The ecumenical import of the distinction between
truth and its formulations is also recognized by Vatican II’s ‘Unitatis
Redintegratio’ and John Paul II in his 1995 encyclical ‘Ut Unum Sint’. Both
documents speak to the issue of legitimate interconfessional diversity in
theological expressions of doctrine that may be, [in the words of ‘Unitatis Redintegratio’s], “considered often
as mutually complementary rather than conflicting.”
. . . . Berkouwer rightly sees that the challenge
of the nouvelle théologie was taken up by John XXIII in his opening address to
the Second Vatican Council in a much-discussed statement: “The deposit or the
truths of faith, contained in our sacred teaching, are one thing, while the
mode in which they are enunciated, keeping the same meaning and the same
judgment, is another.” Briefly, the pope’s statement raised the question of the
continuity or material identity of Christian truth over the course of time.

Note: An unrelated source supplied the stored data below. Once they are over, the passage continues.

Lemma snapshot_grows options : preserves grows (snapshot options).
Proof.
  intros w x w'. unfold snapshot.
  destruct (bool_decide _); intros [= _ <-]; reflexivity.
Qed.

Lemma client_containers_grows all filters : preserves grows (client_containers all filters).
Proof.
  apply preserves_api; [|apply grows_record_call].
  intros w r w' [= _ <-]. apply grows_record_call.
Qed.

Lemma client_inspect_image_grows n : preserves grows (client_inspect_image n).
Proof.
  apply preserves_api; [|apply grows_record_call].
  intros w r w'. destruct (daemon_images _ !! n); intros [= _ <-]; apply grows_record_call.
Qed.

Lemma client_build_grows path tag nocache dockerfile :
  preserves grows (client_build path tag nocache dockerfile).
Proof.
  apply preserves_api; [|apply grows_record_call].
  intros w r w'. destruct (built _ _ _ _ _) as [output images]. intros [= _ <-].
  etransitivity; [apply grows_record_call|apply grows_set_images].
Qed.

Lemma client_pull_grows repo tag insecure : preserves grows (client_pull repo tag insecure).
Proof.
  apply preserves_api; [|apply grows_record_call].
  intros w r w'. destruct (pulled _ _ _ _) as [output images]. intros [= _ <-].
  etransitivity; [apply grows_record_call|apply grows_set_images].
Qed.

Lemma client_close_grows : preserves grows client_close.
Proof.
  apply preserves_api; [|apply grows_record_call].
  intros w r w' [= _ <-]. apply grows_record_call.
Qed.

Lemma existsb_has_id_false (i : string) (cs : list Container.t) :
  existsb (has_id i) cs = false -> i ∉ map Container.id cs.
Proof.
  induction cs as [|c cs IH]; simpl; [intros _; apply not_elem_of_nil|].
  intros Hor. apply orb_false_iff in Hor as [Hc Hcs].
  apply not_elem_of_cons. split; [|auto].
  unfold has_id in Hc. apply bool_decide_eq_false in Hc. congruence.
Qed.

Lemma client_create_container_grows container_options host_config :
  preserves grows (client_create_container container_options host_config).
Proof.
  apply preserves_api; [|apply grows_record_call].
  intros w r w'. cbv beta zeta.
  set (c := Container.set_running false _).
  destruct (existsb (has_id (Container.id c)) _ || _) eqn:E; intros [= _ <-];
    [apply grows_record_call|].
  apply orb_false_iff in E as [Eid _].
  split; [reflexivity|].
  exists [c]. repeat split.
  - repeat constructor.
  - intros Hnd. unfold ids. cbn. apply NoDup_cons. split; [|exact Hnd].
    now apply existsb_has_id_false.
Qed.

End Grows.

#[global] Hint Resolve get_service_grows read_dict_grows set_item_grows new_dict_grows
  snapshot_grows client_containers_grows
  client_inspect_image_grows client_build_grows client_pull_grows client_close_grows
  client_create_container_grows : preserves.

Section GrowsService.

Context `{Constants} `{Runtime} `{SetOrder}.

Lemma containers_grows self stopped one_off : preserves grows (containers self stopped one_off).
Proof. unfold containers, check_for_legacy_containers. solve_preserves. Qed.

Lemma image_grows self : preserves grows (image self).
Proof. unfold image. solve_preserves. Qed.

Hint Resolve containers_grows image_grows : preserves.
(** The analysis against a table of the declared type returns the
    values of the findings of the typed engine, and the same alerts. *)
Lemma untyped_analyze_typed
    (drugs : list DrugEntry.t) (patientAllergies : string)
    (table : option (list DrugInteractionData.t)) :
  Untyped.analyzeInteractions drugs patientAllergies (map Untyped.recordValue <$> table)
  = Returned
      (map Untyped.resultValue (fst (analyzeInteractions drugs patientAllergies table)),
       snd (analyzeInteractions drugs patientAllergies table)).
Proof.
  destruct table as [table|]; [|reflexivity].
  destruct table as [|r table]; [reflexivity|].
  set (t := r :: table).
  assert (Hne : map Untyped.recordValue t <> []) by discriminate.
  destruct (analyzeInteractions_names _ (hasStringNames_recordValue t) drugs
              patientAllergies Hne) as [alerts Hrun].
  cbn [fmap option_fmap option_map]. rewrite Hrun.
  rewrite storedInteractionsOf_recordValue, analyzeInteractions_dataset by discriminate.
  f_equal. f_equal.
  unfold Untyped.analyzeInteractions in Hrun. cbv zeta in Hrun.
  destruct (if (0 <? length (map Untyped.recordValue t))%nat
            then Untyped.datasetInteractions drugs (map Untyped.recordValue t)
            else Returned (map Untyped.resultValue mockInteractions)) as [found|];
    [|discriminate Hrun].
  cbn [bind] in Hrun. now injection Hrun as _ <-.
Qed.

(** ** The scenarios of the specification, run end to end *)

(** Scenario 1: the CSV file is ingested as a one-record dataset;
    once it is activated, Aspirin with Warfarin gives exactly one finding,
    of severity severe. *)
Example scenario_csv_upload_then_analyze :
  let st1 := handleFileUpload JsonText.parse emptyManager (Some scenarioCsv)
               "1700000000000" "2023-11-14" in
  let st2 := activateDataset st1 "1700000000000" in
  map Dataset.data (Manager.datasets st1) = [scenarioTable]
  /\ fst (analyzeInteractions [aspirinEntry; warfarinEntry] ""
            (Manager.dashboardDataset st2))
     = [InteractionResult.mk "severe" ["Aspirin"; "Warfarin"] "bleeding risk" ""].
Proof. split; reflexivity. Qed.

(** Scenario 3: the allergy field holds "penicillin" and Amoxicillin is
    entered: one finding, of the penicillin class. *)
Example scenario_penicillin_class :
  snd (analyzeInteractions [amoxicillinEntry] "penicillin" None)
  = [AllergyAlert.mk "Amoxicillin" "penicillin" "severe"
       "Rash, hives, swelling, difficulty breathing"
       "CONTRAINDICATED - Amoxicillin contains penicillin which patient is allergic to"].
Proof. reflexivity. Qed.

(** * Further properties of the two components *)

(** ** Allergy findings: exactly the two rules *)

Lemma in_pairAlerts (a : AllergyAlert.t) (drug : DrugEntry.t) (allergy : string) :
  In a (pairAlerts drug allergy) <->
  (directMatch drug allergy = true /\ a = directAlert drug allergy)
  \/ (exists allergen info,
        In (allergen, info) commonAllergicReactions
        /\ classMatch drug allergy allergen info = true
        /\ a = classAlert drug allergy allergen info).
Proof.
  unfold pairAlerts. rewrite in_app_iff, in_flat_map. split.
  - intros [H|([allergen info] & Hin & H)].
    + left. destruct (directMatch drug allergy); [|destruct H].
      destruct H as [<-|[]]. now split.
    + right. exists allergen, info.
      destruct (classMatch drug allergy allergen info); [|destruct H].
      destruct H as [<-|[]]. now repeat split.
  - intros [[Hm ->]|(allergen & info & Hin & Hm & ->)].
    + left. rewrite Hm. now left.
    + right. exists (allergen, info). split; [assumption|]. rewrite Hm. now left.
Qed.

Lemma directMatch_Contains (drug : DrugEntry.t) (allergy : string) :
  directMatch drug allergy = true <->
  Contains (toLowerCase (DrugEntry.name drug)) (trim (toLowerCase allergy))
  \/ Contains (trim (toLowerCase allergy)) (toLowerCase (DrugEntry.name drug)).
Proof.
  unfold directMatch. cbv zeta. now rewrite orb_true_iff, !includes_Contains.
Qed.

Lemma classMatch_Contains (drug : DrugEntry.t) (allergy allergen : string)
    (info : AllergyInfo.t) :
  classMatch drug allergy allergen info = true <->
  Contains (trim (toLowerCase allergy)) allergen
  /\ exists representative,
       In representative (AllergyInfo.allergens info)
       /\ Contains (toLowerCase (DrugEntry.name drug)) representative.
Proof.
  unfold classMatch. cbv zeta.
  rewrite andb_true_iff, includes_Contains, existsb_exists.
  split; intros [H (x & Hin & Hx)]; (split; [assumption|]); exists x;
    (split; [assumption|]); now apply includes_Contains.
Qed.

(** X1: [checkAllergies] reports exactly the findings of its two rules.
    An alert is in the result if and only if it is, for some entered drug
    and some allergy term, either the AVOID alert of a direct match (one
    of the two lowercased strings contains the other, the term trimmed) or
    the CONTRAINDICATED alert of a class whose key the term contains and
    one of whose representative names the drug name contains. *)
Theorem X1_checkAllergies_exact
    (drugs : list DrugEntry.t) (allergies : list string) (a : AllergyAlert.t) :
  In a (checkAllergies drugs allergies) <->
  exists drug allergy,
    In drug drugs /\ In allergy allergies
    /\ (((Contains (toLowerCase (DrugEntry.name drug)) (trim (toLowerCase allergy))
          \/ Contains (trim (toLowerCase allergy)) (toLowerCase (DrugEntry.name drug)))
         /\ a = directAlert drug allergy)
        \/ (exists allergen info,
              In (allergen, info) commonAllergicReactions
              /\ Contains (trim (toLowerCase allergy)) allergen
              /\ (exists representative,
                    In representative (AllergyInfo.allergens info)
                    /\ Contains (toLowerCase (DrugEntry.name drug)) representative)
              /\ a = classAlert drug allergy allergen info)).
Proof.
  rewrite in_checkAllergies. split.
  - intros (drug & allergy & Hd & Ha & H). exists drug, allergy.
    split; [assumption|]. split; [assumption|].
    apply in_pairAlerts in H as [[Hm ->]|(allergen & info & Hin & Hm & ->)].
    + left. split; [now apply directMatch_Contains | reflexivity].
    + right. exists allergen, info. apply classMatch_Contains in Hm as [H1 H2].
      now repeat split.
  - intros (drug & allergy & Hd & Ha & H). exists drug, allergy.
    split; [assumption|]. split; [assumption|]. apply in_pairAlerts.
    destruct H as [[Hm ->]|(allergen & info & Hin & H1 & H2 & ->)].
    + left. split; [now apply directMatch_Contains | reflexivity].
    + right. exists allergen, info. split; [assumption|]. split; [|reflexivity].
      apply classMatch_Contains. now split.
Qed.

Lemma flat_map_length_le {A B : Type} (f : A -> list B) (k : nat) (l : list A) :
  (forall x, length (f x) <= k) -> length (flat_map f l) <= k * length l.
Proof.
  intros Hf. induction l as [|x l IH]; simpl; [lia|].
  rewrite length_app. specialize (Hf x). lia.
Qed.

Lemma pairAlerts_length (drug : DrugEntry.t) (allergy : string) :
  length (pairAlerts drug allergy) <= 6.
Proof.
  unfold pairAlerts. rewrite length_app.
  assert (H1 : length (if directMatch drug allergy
                       then [directAlert drug allergy] else []) <= 1).
  { destruct (directMatch drug allergy); simpl; lia. }
  assert (H5 : length (flat_map (fun '(allergen, info) =>
                 if classMatch drug allergy allergen info
                 then [classAlert drug allergy allergen info] else [])
                 commonAllergicReactions) <= 1 * length commonAllergicReactions).
  { apply flat_map_length_le. intros [allergen info].
    destruct (classMatch drug allergy allergen info); simpl; lia. }
  change (length commonAllergicReactions) with 5 in H5. lia.
Qed.

(** X2: [checkAllergies] returns at most six alerts for each pair of a
    drug and an allergy term (one direct, one for each of the five
    classes), and none when there is no drug or no allergy term. *)
Theorem X2_checkAllergies_bound (drugs : list DrugEntry.t) (allergies : list string) :
  length (checkAllergies drugs allergies) <= 6 * (length allergies * length drugs)
  /\ checkAllergies [] allergies = []
  /\ checkAllergies drugs [] = [].
Proof.
  rewrite !checkAllergies_flat. split; [|split; [reflexivity|]].
  - transitivity ((6 * length allergies) * length drugs); [|lia].
    apply flat_map_length_le. intros drug.
    apply flat_map_length_le, pairAlerts_length.
  - induction drugs as [|d drugs IH]; [reflexivity | exact IH].
Qed.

The problem we now face, says Berkouwer, is that
the presupposition of the hermeneutic of continuity—that the same judgment of
truth can be expressed in a variety of conceptual or linguistic formulations—no
longer seems self-evident, given that truth’s expressions are historically
conditioned, and that these expressions are never absolute, wholly adequate,
and irreplaceable. Now “attention is captivated primarily by the
historical-factual process that does not transcend the times but is entangled
with them in all sorts of ways.” In sum, he adds, “All the problems of more
recent interpretation of dogma are connected very closely to this search for
continuity . . . . Thus, the question of the nature of continuity ha[s] to be
faced.”
What is Berkouwer’s answer to the question he
raises regarding the nature of continuity, between that which is unalterable
and that which is alterable? What is the criterion for distinguishing between
form and content, context and content, linguistic formulation and propositional
truth?
Berkouwer intuitively understood that
propositions—contents of thought that are true or false—do not vary as the
language in which they are expressed varies. He speaks of unalterable truths,
suggesting that truths of faith are more than their linguistic expression. But
does he develop the import of this distinction for dogma?
He underscores to such an extent the inadequacy of
expressions or formulations of the truth that it remains unclear how he
prevents himself from sliding into the position that inadequacy of expression
entails inexpressibility of truth, or prevents interpretations endlessly
deferring to other interpretations, such that we never have a statement that is
simply true—even in Sacred Scripture, and hence that there could be no such
thing as revealed (determinate) truth, expressing itself in and through
sentences. We need such an account in order to prevent the breakdown of realism—doctrines
are truth claims about objective realities—from leaving us unsure that the
biblical narrative provides the datum of faith.
. . . . His limitations aside, Berkouwer’s thought
provides a prime illustration of the kind of receptive ecumenical exchange that
is needed today. His ecumenical attempt to reframe in a new and promising way
the dogmatic historical dispute between Reformed Protestants and Catholics has
arguably gone a long way toward bridging the differences between them on
Scripture and tradition, sacramental theology, revelation, ecclesiology, the
development of Christian doctrine, and other matters [like the role of reason and natural
law]. Berkouwer’s writings on Catholicism are
ecumenism at its best. Those who read his work will experience ecumenical
dialogue, in John Paul II’s words, “not simply as an exchange of ideas,” but
also as “an ‘exchange of gifts,’” indeed, as “a dialogue of love.”
Protestants moving
towards the dialogue of faith and reason in light of Christ’s call to unity
increasingly see that they need to approach the Catholic Church.
In the face of secularism, militant Islam and relentless
individualistic materialism the Catholic Church offers ever more
attractive access. Many are coming to realize
that this access is available over the increasingly solid bridges provided by the
Ordinariates and through authentic ecumenical dialogue, which involves real, as opposed
to notional, ecclesiology which is found in the home of reasonable faith - the Catholic Church.